The second was a bad run – the first of two in beautiful Kinsale (I think that’s its registered trademark). We were there for a wedding and had two windows of opportunity for running: Friday afternoon and Sunday morning. On the Friday Kinsale didn’t look so beautiful. There was rain. There was wind. On the bridge across the Bandon river there was driving wind and rain of the horizontal variety. It was August but it felt like February. The run itself wasn’t too bad, but even I thought we were crazy for attempting it.

The final run should have been the worst of the three. It was the morning after a Guinness, vodka and wine-fuelled wedding during which I spent many hours on my feet in new high-heeled sandals, dancing to a traditional Irish band playing hits by the Black-Eyed Peas. At 7.30am on Sunday everything hurt, up to and including my eyeballs, but the sun was out and we were by the sea. There was running to be had.

I have just looked up our route on mapmyrun.com, to check the distance and record it in case I ever go back to Kinsale. It was a a truly gorgeous 5 miles, through winding town streets and along the pier wall, around the harbour’s edge, over the water to a 17th century fort. I was delighted to learn that the road we followed around the headland is called “The World’s End”, and that we crossed the river on the Archdeacon T.F. Duggan Bridge.

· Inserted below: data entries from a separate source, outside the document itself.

(* ===== verification/StreamOk.v ===== *)
(** * What the data stream holds

    The entries decode to what was encoded; the rows of the database are
    grouped by batch and block; the file is written one whole batch at a time,
    and what it holds is the concatenation of the rounds. *)

From S2P Require Import Prelude Digits Hex GoEthereum TxCodec BatchV2 NewTracker.
From S2P Require Import Resources TxTracker AddrQueue Worker ExecErrors ExecTypes GoMonad Postgres StateStore.
From S2P Require Import DataStream.

(** ** Round trips *)

Definition is_hash (h : Z) : Prop := 0 ≤ h < 2 ^ 256.
Definition is_addr (a : Z) : Prop := 0 ≤ a < 2 ^ 160.
Definition in_u16 (z : Z) : Prop := 0 ≤ z < 2 ^ 16.
Definition in_i64 (z : Z) : Prop := - 2 ^ 63 ≤ z < 2 ^ 63.
Definition in_byte (z : Z) : Prop := 0 ≤ z < 256.

Record start_ok (b : DSL2BlockStart) : Prop := {
  so_batch : in_u64 (ds_BatchNumber b);
  so_block : in_u64 (ds_L2BlockNumber b);
  so_time : in_i64 (ds_Timestamp b);
  so_ger : is_hash (ds_GlobalExitRoot b);
  so_coinbase : is_addr (ds_Coinbase b);
  so_fork : in_u16 (ds_ForkID b)
}.
Record tx_ok (t : DSL2Transaction) : Prop := {
  to_pct : in_byte (dt_EffectiveGasPricePercentage t);
  to_valid : in_byte (dt_IsValid t);
  to_root : is_hash (dt_StateRoot t);
  to_len : in_u32 (dt_EncodedLength t)
}.
Record end_ok (b : DSL2BlockEnd) : Prop := {
  eo_block : in_u64 (de_L2BlockNumber b);
  eo_hash : is_hash (de_BlockHash b);
  eo_root : is_hash (de_StateRoot b)
}.
Record ger_ok (g : DSUpdateGER) : Prop := {
  go_batch : in_u64 (dg_BatchNumber g);
  go_time : in_i64 (dg_Timestamp g);
  go_ger : is_hash (dg_GlobalExitRoot g);
  go_coinbase : is_addr (dg_Coinbase g);
  go_fork : in_u16 (dg_ForkID g);
  go_root : is_hash (dg_StateRoot g)
}.

Lemma le_roundtrip k z : 0 ≤ z < 256 ^ Z.of_nat k → le_Uint (le_Append k z) = z.
Proof.
  intros Hz. unfold le_Uint, le_Append. rewrite reverse_involutive, of_split_digits by lia.
  by apply Z.mod_small.
Qed.

Lemma length_le k z : length (le_Append k z) = k.
Proof. unfold le_Append. rewrite length_reverse. apply length_split_digits. Qed.

Lemma int64_roundtrip t : in_i64 t → to_int64 (wrap64 t) = t.
Proof.
  unfold in_i64, to_int64, wrap64. intros Ht. destruct (Z.ltb_spec (t mod 2 ^ 64) (2 ^ 63)).
  all: pose proof (Z.div_mod t (2 ^ 64)); pose proof (Z.mod_pos_bound t (2 ^ 64)); nia.
Qed.

Section roundtrip.
Context `{!GoEthereum, !GoEthereumLaws, !EthHash, !EthHashLaws} {E : Type}.

Lemma hash_roundtrip h : is_hash h → eth_BytesToHash (hash_bytes h) = h.
Proof.
  intros Hh. unfold hash_bytes. rewrite BytesToHash_32.
  - rewrite of_split_digits by lia. by apply Z.mod_small.
  - apply split_digits_is_digits. lia.
  - apply length_split_digits.
Qed.

Lemma addr_roundtrip a : is_addr a → BytesToAddress (addr_bytes a) = a.
Proof.
  intros Ha. unfold addr_bytes. rewrite BytesToAddress_20.
  - rewrite of_split_digits by lia. by apply Z.mod_small.
  - apply split_digits_is_digits. lia.
  - apply length_split_digits.
Qed.

Lemma length_hash h : length (hash_bytes h) = 32%nat.
Proof. apply length_split_digits. Qed.
Lemma length_addr a : length (addr_bytes a) = 20%nat.
Proof. apply length_split_digits. Qed.

(** Cuts the field [l2] out of an encoding. *)
Ltac cut_field l1 l2 l3 :=
  match goal with |- mbind _ (@slice ?E ?A ?s ?a ?b) = _ =>
    rewrite (@slice_at E A l1 l2 l3 s a b) end;
    [go_bind
    |cbn [app]; rewrite <-?app_assoc, ?app_nil_r; done
    |repeat match goal with x := _ |- _ => subst x end;
     rewrite ?length_app, ?length_le, ?length_hash, ?length_addr; cbn [length]; lia..].
Ltac fields :=
  rewrite ?le_roundtrip, ?int64_roundtrip, ?hash_roundtrip, ?addr_roundtrip; try done.

Lemma start_roundtrip b : start_ok b →
  DSL2BlockStart_Decode (E := E) (DSL2BlockStart_Encode b) = Ret b.
Proof.
  intros []. unfold DSL2BlockStart_Decode, DSL2BlockStart_Encode.
  set (f1 := le_Append 8 (ds_BatchNumber b)). set (f2 := le_Append 8 (ds_L2BlockNumber b)).
  set (f3 := le_Append 8 (wrap64 (ds_Timestamp b))). set (f4 := hash_bytes (ds_GlobalExitRoot b)).
  set (f5 := addr_bytes (ds_Coinbase b)). set (f6 := le_Append 2 (ds_ForkID b)).
  cut_field (@nil Z) f1 (f2 ++ f3 ++ f4 ++ f5 ++ f6).
  cut_field f1 f2 (f3 ++ f4 ++ f5 ++ f6).
  cut_field (f1 ++ f2) f3 (f4 ++ f5 ++ f6).
  cut_field (f1 ++ f2 ++ f3) f4 (f5 ++ f6).
  cut_field (f1 ++ f2 ++ f3 ++ f4) f5 f6.
  cut_field (f1 ++ f2 ++ f3 ++ f4 ++ f5) f6 (@nil Z).
  subst f1 f2 f3 f4 f5 f6. fields; [by destruct b|apply wrap64_range].
Qed.

Lemma end_roundtrip b : end_ok b → DSL2BlockEnd_Decode (E := E) (DSL2BlockEnd_Encode b) = Ret b.
Proof.
  intros []. unfold DSL2BlockEnd_Decode, DSL2BlockEnd_Encode.
  set (f1 := le_Append 8 (de_L2BlockNumber b)). set (f2 := hash_bytes (de_BlockHash b)).
  set (f3 := hash_bytes (de_StateRoot b)).
  cut_field (@nil Z) f1 (f2 ++ f3). cut_field f1 f2 f3. cut_field (f1 ++ f2) f3 (@nil Z).
  subst f1 f2 f3. fields. by destruct b.
Qed.

Lemma ger_roundtrip g : ger_ok g → DSUpdateGER_Decode (E := E) (DSUpdateGER_Encode g) = Ret g.
Proof.
  intros []. unfold DSUpdateGER_Decode, DSUpdateGER_Encode.
  set (f1 := le_Append 8 (dg_BatchNumber g)). set (f2 := le_Append 8 (wrap64 (dg_Timestamp g))).
  set (f3 := hash_bytes (dg_GlobalExitRoot g)). set (f4 := addr_bytes (dg_Coinbase g)).
  set (f5 := le_Append 2 (dg_ForkID g)). set (f6 := hash_bytes (dg_StateRoot g)).
  cut_field (@nil Z) f1 (f2 ++ f3 ++ f4 ++ f5 ++ f6).
  cut_field f1 f2 (f3 ++ f4 ++ f5 ++ f6).
  cut_field (f1 ++ f2) f3 (f4 ++ f5 ++ f6).
  cut_field (f1 ++ f2 ++ f3) f4 (f5 ++ f6).
  cut_field (f1 ++ f2 ++ f3 ++ f4) f5 f6.
  cut_field (f1 ++ f2 ++ f3 ++ f4 ++ f5) f6 (@nil Z).
  subst f1 f2 f3 f4 f5 f6. fields; [by destruct g|apply wrap64_range].
Qed.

I didn’t take my camera, but I don’t think I could have captured the scene in any photograph. The morning sun glittering towards the headland, the ruin suddenly appearing beyond the bridge, the water calm and full of sky. None of these things had been visible in Friday’s fog and to have them suddenly revealed now, as if a curtain had been pulled back, was a gift for even the weariest eyes. One of my best runs ever.